The U.S. response to these Soviet achievements was to greatly accelerate previously existing military space and missile projects and to create a civilian space agency, NASA. Military efforts were initiated to develop and produce mass quantities of intercontinental ballistic missiles (ICBMs) that would bridge the so-called missile gap and enable a policy of deterrence to nuclear war with the Soviets known as mutual assured destruction or MAD. These newly developed missiles were made available to civilians of NASA for various projects (which would have the added benefit of demonstrating the payload, guidance accuracy and reliabilities of U.S. ICBMs to the Soviets).

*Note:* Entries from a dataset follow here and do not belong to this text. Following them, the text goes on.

(** ** The statements that only the local runner executes *)

(** *** deployments.sql.go *)

(** [container_namespace IS NULL OR container_namespace = ?1] *)
Definition namespace_free (namespace : string) (d : Deployment) : bool :=
  is_null (d_ContainerNamespace d) || sql_eq (d_ContainerNamespace d) namespace.

Definition RecordContainerNamespace (namespace : string) (id : Z) : Tx Z :=
  update_deployment id (λ _ d, String.eqb (d_Status d) "running" && namespace_free namespace d)
    (λ _, d_set_ContainerNamespace (Some namespace)).

(** A started container of the namespace is known to be gone. *)
Definition ConfirmContainerCleanup (now : Z) (namespace : string) : Tx Z := λ s,
  let '(t, n) := update_where (db_deployments s)
    (λ d, (d_Status d ∈? ["running"; "publishing_artifact"; "cleanup_unconfirmed"])
          && sql_eq (d_ContainerNamespace d) namespace)
    (λ d,
      let status :=
        if exists_row (db_runs s) (λ r, Z.eqb (r_DeploymentID r) (d_ID d)
             && String.eqb (r_State r) "cleanup_unconfirmed")
        then d_Status d else "failed" in
      d_set_Status status (d_set_ContainerNamespace None
        (d_set_FinishedAt (Some (default now (d_FinishedAt d))) d))) in
  Ok (n, set_deployments t s).

Definition created_le (a b : Deployment) : bool := Z.leb (d_CreatedAt a) (d_CreatedAt b).

(** The joined rows exist for every deployment; the names are not read. *)
Definition ListPendingDeployments : Tx (list Deployment) := read (λ s,
  sort_by created_le (filter (λ d, String.eqb (d_Status d) "pending"
      && not_null (db_releases s !! d_ReleaseID d ≫= λ r, db_projects s !! rel_ProjectID r)
      && not_null (db_environments s !! d_EnvironmentID d) = true)
    (snd <$> map_to_list (db_deployments s)))).

(** *** verification.sql.go *)

Definition GetDeploymentVerification (id : Z) : Tx DeploymentVerification := λ s,
  match db_verifications s !! id with Some v => Ok (v, s) | None => Err ErrNoRows end.

Definition StartDeploymentVerification (id : Z) : Tx Z := λ s,
  let '(t, n) := update_pk (db_verifications s) id
    (λ v, String.eqb (v_Status v) "pending")
    (λ v, mkVerification (v_DeploymentID v) (v_Type v) (v_Target v) (v_TimeoutSeconds v) (v_StepIndex v)
            "running" (Some (db_now s)) (v_FinishedAt v)) in
  Ok (n, set_verifications t s).

(** *** artifact_gates.sql.go *)

Definition GetArtifactGateImage (id step : Z) : Tx string := λ s,
  match dt_gate_images (db_creation s) !! (id, step) with Some image => Ok (image, s) | None => Err ErrNoRows end.

Definition CreateArtifactGateImage (id step : Z) (image : string) : Tx unit := λ s,
  insert_row (λ s, dt_gate_images (db_creation s)) (λ t, update_creation (dt_set_gate_images t))
    (id, step) image (has_deployment s id) s.

(** *** deployment_staging.sql.go

    The rows without their checksums, sizes and chunks. *)

Definition CreateStagingSnapshot (deployment step : Z) (producer : string) : Tx unit := λ s,
  if bool_decide ((deployment, step, producer) ∈ db_staging s) || negb (has_deployment s deployment)
  then Err ErrConstraint
  else Ok (tt, set_staging ({[(deployment, step, producer)]} ∪ db_staging s) s).

Definition DeleteStepStaging (deployment step : Z) : Tx unit := write (λ s,
  set_staging (filter (λ k : Z * Z * string, (k.1.1, k.1.2) ≠ (deployment, step)) (db_staging s)) s).

(** *** audit *)

(** [audit.Record] for an entry about a deployment; an error is logged only. *)
Definition RecordAudit (action : string) (id : Z) : Tx unit :=
  write (λ s, set_audit (db_audit s ++ [(action, id)]) s).

(** ** Errors of the runner

    The text, and the values that errors.Is finds in it. *)
Inductive sentinel :=
  | IsNoRows
  | IsContainerCleanup       (* errContainerCleanup *)
  | IsDeploymentCancelled    (* errDeploymentCancelled *)
  | IsCanceled               (* context.Canceled *)
  | IsDeadlineExceeded       (* context.DeadlineExceeded *)
  | IsArtifactGate           (* repository.ErrArtifactGate *)
  | IsEnvironment            (* containerenv.ErrEnvironment *)
  | IsStagingInvalid         (* staging.ErrInvalid *)
  | IsArtifactInvalid.       (* artifact.ErrInvalid *)

#[global] Instance sentinel_eq_dec : EqDecision sentinel.
Proof. solve_decision. Defined.

Record failure := mkFailure {
  f_text : string;
  f_is : list sentinel }.

Definition errors_Is (e : failure) (k : sentinel) : bool := bool_decide (k ∈ f_is e).
Definition errors_New (text : string) : failure := mkFailure text [].

(** [fmt.Errorf(prefix + "%w", e)] *)
Definition wrapf (prefix : string) (e : failure) : failure := mkFailure (prefix +:+ f_text e) (f_is e).

Definition join (a b : failure) : failure := mkFailure (f_text a +:+ newline_text +:+ f_text b) (f_is a ++ f_is b).

(** [errors.Join] of two errors, either of which may be nil. *)
Definition Join (a b : option failure) : option failure :=
  match a, b with Some a, Some b => Some (join a b) | Some a, None => Some a | None, b => b end.

Definition errContainerCleanup : failure := mkFailure "container cleanup unconfirmed" [IsContainerCleanup].
Definition errDeploymentCancelled : failure := mkFailure "deployment cancelled" [IsDeploymentCancelled].
Definition context_Canceled : failure := mkFailure "context canceled" [IsCanceled].
Definition errArtifactGate `{GoFormat} : failure := mkFailure (error_text ErrArtifactGate) [IsArtifactGate].

Definition of_error `{GoFormat} (e : error) : failure :=
  mkFailure (error_text e)
    match e with
    | ErrNoRows => [IsNoRows]
    | ErrArtifactGate => [IsArtifactGate]
    | ErrArtifactGateSize => [IsArtifactGate; IsStagingInvalid]
    | ErrEnvironment _ => [IsEnvironment]
    | ErrStagingInvalid => [IsStagingInvalid]
    | _ => []
    end.

(** ** The state of a run *)

(** What a call of the container client returned: what it wrote, chunk by
    chunk, and its error. *)
Record ClientResult := mkClientResult {
  cl_output : list string;
  cl_error : option failure }.

Inductive EventType := DeploymentStarted | DeploymentSucceeded | DeploymentFailed | ArtifactAwaitingApproval.

#[global] Instance EventType_eq_dec : EqDecision EventType.
Proof. solve_decision. Defined.

(** What the run has done, in order: [ActCommand] is a process that was
    started, [ActPublish] an event handed to the bus, [ActSource] the text of the
    steps that was read, [ActRetry] the goroutine that stores a status later,
    [ActGiveUp] the log entry with which failUnlessCancelled leaves a deployment
    that it cannot read, [ActWaiting] a step whose agents go on when the answers
    end; the others are calls of the runner's methods with their results. *)
Inductive Act :=
  | ActCommand (args entries : list string) (stdin : option string) (answer : ClientResult)
  | ActStart (next : Z)
  | ActSource (source : string)
  | ActWaiting (step : Z)
  | ActGiveUp
  | ActRestore (step : Z) (result : option failure)
  | ActAttempt (step attempt : Z) (result : option failure)
  | ActRemote (step : Z) (result : option failure)
  | ActVerify (result : option failure)
  | ActComplete (status : string) (outcome : failure + string)
  | ActRetry (status : string)
  | ActPause (next : Z) (outcome : option failure)
  | ActLoad (outcome : failure + Deployment)
  | ActPublish (type : EventType) (message : string).

(** The entries of the runner's maps under the deployment ([r.staging],
    [r.transfers], [r.cancels], [r.attempts], [r.completionCancels]), the log
    writer of the step, the counter of [r.localWork], the store, the calls so
    far, and the two variables of Run that its deferred functions read. *)
Record RunState := mkRunState {
  rs_clock : nat;
  rs_db : DB;
  rs_trace : list Act;
  rs_writer : broadcastWriter;
  rs_staging : option (list artifactStage);
  rs_transfer : option string;
  rs_cancels : bool;
  rs_attempt : option string;
  rs_retrying : bool;
  rs_localWork : Z;
  rs_artifactWork : bool;
  rs_cleanupDone : bool }.

#[export] Instance RunState_eta : Eta RunState := λ r,
  mkRunState (rs_clock r) (rs_db r) (rs_trace r) (rs_writer r) (rs_staging r) (rs_transfer r)
    (rs_cancels r) (rs_attempt r) (rs_retrying r) (rs_localWork r) (rs_artifactWork r) (rs_cleanupDone r).

Definition rs_set_clock : nat → RunState → RunState := ltac:(set_field rs_clock).
Definition rs_set_db : DB → RunState → RunState := ltac:(set_field rs_db).
Definition rs_set_trace : list Act → RunState → RunState := ltac:(set_field rs_trace).
Definition rs_set_writer : broadcastWriter → RunState → RunState := ltac:(set_field rs_writer).
Definition rs_set_staging : option (list artifactStage) → RunState → RunState := ltac:(set_field rs_staging).
Definition rs_set_transfer : option string → RunState → RunState := ltac:(set_field rs_transfer).
Definition rs_set_cancels : bool → RunState → RunState := ltac:(set_field rs_cancels).
Definition rs_set_attempt : option string → RunState → RunState := ltac:(set_field rs_attempt).
Definition rs_set_retrying : bool → RunState → RunState := ltac:(set_field rs_retrying).
Definition rs_set_artifactWork : bool → RunState → RunState := ltac:(set_field rs_artifactWork).
Definition rs_set_cleanupDone : bool → RunState → RunState := ltac:(set_field rs_cleanupDone).
Definition rs_set_localWork : Z → RunState → RunState := ltac:(set_field rs_localWork).

(** ** The outside

    Each answer is a function of the number of the question. *)
Class Outside := {
  (** what the rest of the server has done to the store *)
  world : nat → DB → DB;
  (** the error of a statement or transaction that could not be executed *)
  store_fault : nat → option error;
  (** runCtx.Err() != nil; the error of the context of one attempt *)
  run_cancelled : nat → bool;
  (** ... of the context that the run was started with *)
  root_cancelled : nat → bool;
  step_expired : nat → option failure;
  (** the thirty seconds of createStagingVolume have passed *)
  setup_expired : nat → bool;
  (** r.stopping *)
  stopping : nat → bool;
  (** time.Now().Unix() *)
  unix_time : nat → Z;
  (** twelve random bytes in hex, unless the source fails *)
  random : nat → option string;
  (** the client run with arguments, added environment entries and input *)
  client : nat → list string → list string → option string → ClientResult;
  (** Close of a temporary file *)
  close_file : nat → option failure;
  (** os.CreateTemp and Seek; os.Remove *)
  open_file : nat → option failure;
  remove_file : nat → option failure;
  (** DownloadDeploymentArtifact; the extracted package as the text of a tar archive *)
  download_artifact : nat → option failure;
  package_archive : nat → failure + string;
  (** what SaveStaging does with an archive before its transaction, and whether
      the snapshot that is already stored has its checksum and size *)
  save_staging : nat → string → option failure;
  same_snapshot : nat → string → bool;
  (** the size of the stored snapshot of a producer; the archive that merging
      the stored snapshots gives *)
  snapshot_size : nat → string → Z;
  merge_snapshots : nat → failure + string;
  (** the nonces of the chunks of a bundle *)
  chunk_nonces : nat → Z → option bytes;
  (** verification.CheckHTTP, and what it writes; the error of its context *)
  check_http : nat → string → ClientResult;
  check_expired : nat → option failure;
  (** what the rest of the server did while a step waited for its agents *)
  agent_rounds : nat → list ((DB → DB) * tick);
  (** the iteration order of a Go map, in the log scrubber *)
  map_order : gmap nat nat → list (nat * nat);
  (** NewScrubber, which compiles expressions with the regexp package, and
      verificationHTTPScrubberWith: the scrubber for a target and the secrets *)
  NewScrubber : list string → option Scrubber;
  http_scrubber : string → list string → option Scrubber }.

After the fall of the Soviet Union in 1991, historical records were released to allow the true accounting of Soviet lunar efforts. Unlike the U.S. tradition of assigning a particular mission name in advance of a launch, the Soviets assigned a public "Luna" mission number only if a launch resulted in a spacecraft going beyond Earth orbit. The policy had the effect of hiding Soviet Moon mission failures from public view. If the attempt failed in Earth orbit before departing for the Moon, it was frequently (but not always) given a "Sputnik" or "Cosmos" Earth-orbit mission number to hide its purpose. Launch explosions were not acknowledged at all.
The U.S. was not able to reach the Moon with the Pioneer and Ranger programs, with fifteen consecutive U.S. uncrewed lunar missions from 1958 to 1964 failing their primary photographic missions.[19][20] However, Rangers 4 and 6 successfully repeated the Soviet lunar impacts as part of their secondary missions.[21][22]
Three U.S. missions[13][21][23] in 1962 attempted to hard land small seismometer packages released by the main Ranger spacecraft. These surface packages were to use retrorockets to survive landing, unlike the parent vehicle, which was designed to deliberately crash onto the surface. The final three Ranger probes performed successful high altitude lunar reconnaissance photography missions during intentional crash impacts between 2.62 and 2.68 kilometres per second (9,400 and 9,600 km/h).[24][25][26]